(** * config-backup.py: versioned configuration backups with a [for-git] mirror

    A shallow embedding of [config-backup.py] and the properties of its
    selection prompt, its generation store, its retention policy and its
    mirror folder.

    The Python code works on the user's home directory through [pathlib] and
    [shutil].  The embedding keeps the functions of the script
    ([get_user_selection], [cleanup_old_backups], [update_for_git],
    [backup_items], and the menu: [get_config_items], [display_items],
    [show_backup_history], [main]) and replaces the operating system by an
    explicit model:
    the home directory is a tree of files and directories, the calls of
    [pathlib] and [shutil] are operations on that tree that either succeed or
    raise one of Python's exceptions, [print] appends to a list of events and
    [input] reads from a list of lines.  Symbolic links are not modelled. *)

From stdpp Require Import gmap strings list sorting.
From Stdlib Require Import ZArith Ascii.

Set Warnings "-clear-no-such-hyp".

Local Open Scope Z_scope.

(** ** Order on names

    [sorted] compares the [Path] objects of one directory, that is their
    names, code point by code point; on UTF-8 bytes this is [String.leb]. *)

Module NameOrder.

Definition name_ge (a b : string) : Prop := String.leb b a = true.
Definition name_gt (a b : string) : Prop := String.ltb b a = true.

#[global] Instance name_ge_dec : RelDecision name_ge.
Proof. intros a b. unfold name_ge. apply _. Defined.

#[global] Instance name_gt_dec : RelDecision name_gt.
Proof. intros a b. unfold name_gt. apply _. Defined.

(** [sorted(..., reverse=True)] *)
Definition sorted_desc (l : list string) : list string := merge_sort name_ge l.

End NameOrder.
Export NameOrder.

(** ** Python values and exceptions *)

Inductive exn :=
| PermissionError
| FileExistsError
| FileNotFoundError
| NotADirectoryError
| IsADirectoryError
| ValueError
| IndexError
| EOFError.

#[global] Instance exn_eq_dec : EqDecision exn.
Proof. solve_decision. Defined.

Inductive res (A : Type) :=
| Ret (a : A)
| Raise (e : exn).
Arguments Ret {A} a.
Arguments Raise {A} e.

#[global] Instance res_eq_dec {A} `{EqDecision A} : EqDecision (res A).
Proof. solve_decision. Defined.

(** What the script prints; one constructor for each message that matters
    here, with the values it interpolates. *)
Inductive event :=
| OutOfRange (num : Z)            (* Number {num} is out of range! *)
| NoValidNumber                   (* Please enter at least one valid number! *)
| ValidNumbersOnly                (* Please enter valid numbers only! *)
| BackingUp (item_name : string)  (* Backing up: {item_name} *)
| BackupSuccessful                (* Backup successful! *)
| ItemNotFound                    (* Item not found! *)
| NoPermission                    (* No permission to backup! *)
| BackupError (e : exn)           (* Error: {e} *)
| UpdatedForGit (item_name : string)        (* Updated for-git/{item_name} *)
| ForGitFailed (e : exn)                    (* Failed to update for-git: {e} *)
| DeletedOld (name : string)                (* Deleted old backup: {name} *)
| DeleteFailed (name : string) (e : exn)    (* Failed to delete {name}: {e} *)
| Results (success fail : nat).             (* Success: .. / Failed: .. *)

(** [items[i]] on a Python list: negative indices count from the end. *)
Definition py_index {A} (items : list A) (i : Z) : res A :=
  let len := Z.of_nat (length items) in
  let j := if i <? 0 then i + len else i in
  if (0 <=? j) && (j <? len) then
    match items !! Z.to_nat j with
    | Some x => Ret x
    | None => Raise IndexError
    end
  else Raise IndexError.

(** ** Text helpers of the prompt: [strip], [lower], [replace], [split]

    Strings are byte strings; the white space of [str.strip] and [str.split]
    is the ASCII one (tab, line feed, vertical tab, form feed, carriage
    return, the separators 28 to 31 and space). *)

Module Text.

Definition is_space (c : ascii) : bool :=
  let n := nat_of_ascii c in
  ((9 <=? n) && (n <=? 13) || (28 <=? n) && (n <=? 32))%nat.

Definition lower_ascii (c : ascii) : ascii :=
  let n := nat_of_ascii c in
  if ((65 <=? n) && (n <=? 90))%nat then ascii_of_nat (n + 32) else c.

Fixpoint lower (s : string) : string :=
  match s with
  | EmptyString => EmptyString
  | String c s' => String (lower_ascii c) (lower s')
  end.

Fixpoint lstrip (s : string) : string :=
  match s with
  | String c s' => if is_space c then lstrip s' else s
  | EmptyString => EmptyString
  end.

Fixpoint rstrip (s : string) : string :=
  match s with
  | EmptyString => EmptyString
  | String c s' =>
      match rstrip s' with
      | EmptyString => if is_space c then EmptyString else String c EmptyString
      | r => String c r
      end
  end.

Definition strip (s : string) : string := rstrip (lstrip s).

(** [s.replace(',', ' ')] *)
Fixpoint replace_commas (s : string) : string :=
  match s with
  | EmptyString => EmptyString
  | String c s' =>
      String (if Ascii.eqb c ","%char then " "%char else c) (replace_commas s')
  end.

(** [s.split()]: the maximal runs of characters that are not white space.
    [cur] is the run being read, in reverse. *)
Fixpoint split_aux (cur : list ascii) (s : string) : list string :=
  let flush (k : list string) :=
    match cur with
    | [] => k
    | _ => String.string_of_list_ascii (rev cur) :: k
    end in
  match s with
  | EmptyString => flush []
  | String c s' =>
      if is_space c then flush (split_aux [] s') else split_aux (c :: cur) s'
  end.

Definition split (s : string) : list string := split_aux [] s.

(** An instance of the builtin [int] on ASCII text: an optional sign, then
    decimal digits, single underscores allowed between digits. *)
Definition digit_of (c : ascii) : option Z :=
  let n := nat_of_ascii c in
  if ((48 <=? n) && (n <=? 57))%nat then Some (Z.of_nat (n - 48)) else None.

(** [after_digit] tells whether the previous character was a digit. *)
Fixpoint digits_aux (acc : Z) (after_digit : bool) (s : string) : option Z :=
  match s with
  | EmptyString => if after_digit then Some acc else None
  | String c s' =>
      match digit_of c with
      | Some d => digits_aux (10 * acc + d) true s'
      | None =>
          if Ascii.eqb c "_"%char && after_digit then
            match s' with
            | EmptyString => None
            | String c' _ =>
                match digit_of c' with
                | Some _ => digits_aux acc false s'
                | None => None
                end
            end
          else None
      end
  end.

Definition int_ascii (s : string) : option Z :=
  match s with
  | String "-"%char s' => Z.opp <$> digits_aux 0 false s'
  | String "+"%char s' => digits_aux 0 false s'
  | _ => digits_aux 0 false s
  end.

End Text.

(** ** The selection prompt *)

Module Selection.
Import Text.

(** What [get_user_selection] returns: [None], ['h'] or a list of numbers. *)
Inductive selection :=
| Quit
| History
| Numbers (numbers : list Z).

Section Prompt.

(** The builtin [int] on a token; [None] stands for [ValueError]. *)
Variable int : string → option Z.

(** The [for part in parts] loop: the numbers accepted after [numbers], and
    what was printed, up to the first token [int] rejects. *)
Fixpoint collect (max_num : Z) (parts : list string) (numbers : list Z)
  : res (list Z) * list event :=
  match parts with
  | [] => (Ret numbers, [])
  | part :: parts' =>
      match int part with
      | None => (Raise ValueError, [])
      | Some num =>
          if (1 <=? num) && (num <=? max_num)
          then collect max_num parts' (numbers ++ [num])
          else
            let '(r, evs) := collect max_num parts' numbers in
            (r, OutOfRange num :: evs)
      end
  end.

(** [get_user_selection(max_num)], reading the lines of [stdin]: the result,
    what was printed, and the lines left unread.  Each round of the
    [while True] loop reads one line; [input] raises [EOFError] at the end of
    the input. *)
Fixpoint get_user_selection (max_num : Z) (stdin : list string)
  : res selection * list event * list string :=
  match stdin with
  | [] => (Raise EOFError, [], [])
  | line :: stdin' =>
      let user_input := strip line in
      if decide (lower user_input = "q") then (Ret Quit, [], stdin')
      else if decide (lower user_input = "h") then (Ret History, [], stdin')
      else if decide (lower user_input = "all")
      then (Ret (Numbers (seqZ 1 max_num)), [], stdin')
      else
        let parts := split (replace_commas user_input) in
        match collect max_num parts [] with
        | (Ret (num :: numbers), evs) =>
            (Ret (Numbers (num :: numbers)), evs, stdin')
        | (Ret [], evs) =>
            let '(r, evs', rest) := get_user_selection max_num stdin' in
            (r, evs ++ NoValidNumber :: evs', rest)
        | (Raise ValueError, evs) =>
            let '(r, evs', rest) := get_user_selection max_num stdin' in
            (r, evs ++ ValidNumbersOnly :: evs', rest)
        | (Raise e, evs) => (Raise e, evs, stdin')
        end
  end.

End Prompt.

End Selection.

(** ** The home directory

    A path is the list of its components below the home directory, so
    [Path.home() / ".config" / item] is [[".config"; item]]. *)

Definition path := list string.

#[warnings="-register-all"]
Inductive node :=
| File (data : string)
| Dir (entries : gmap string node).

Definition is_Dir (n : node) : bool :=
  match n with Dir _ => true | File _ => false end.

Module Tree.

============

> Problem requirements
Only the count is wanted. Find the lines of the records that include the word "exceptions" and state how many.

> Answer for this exercise
2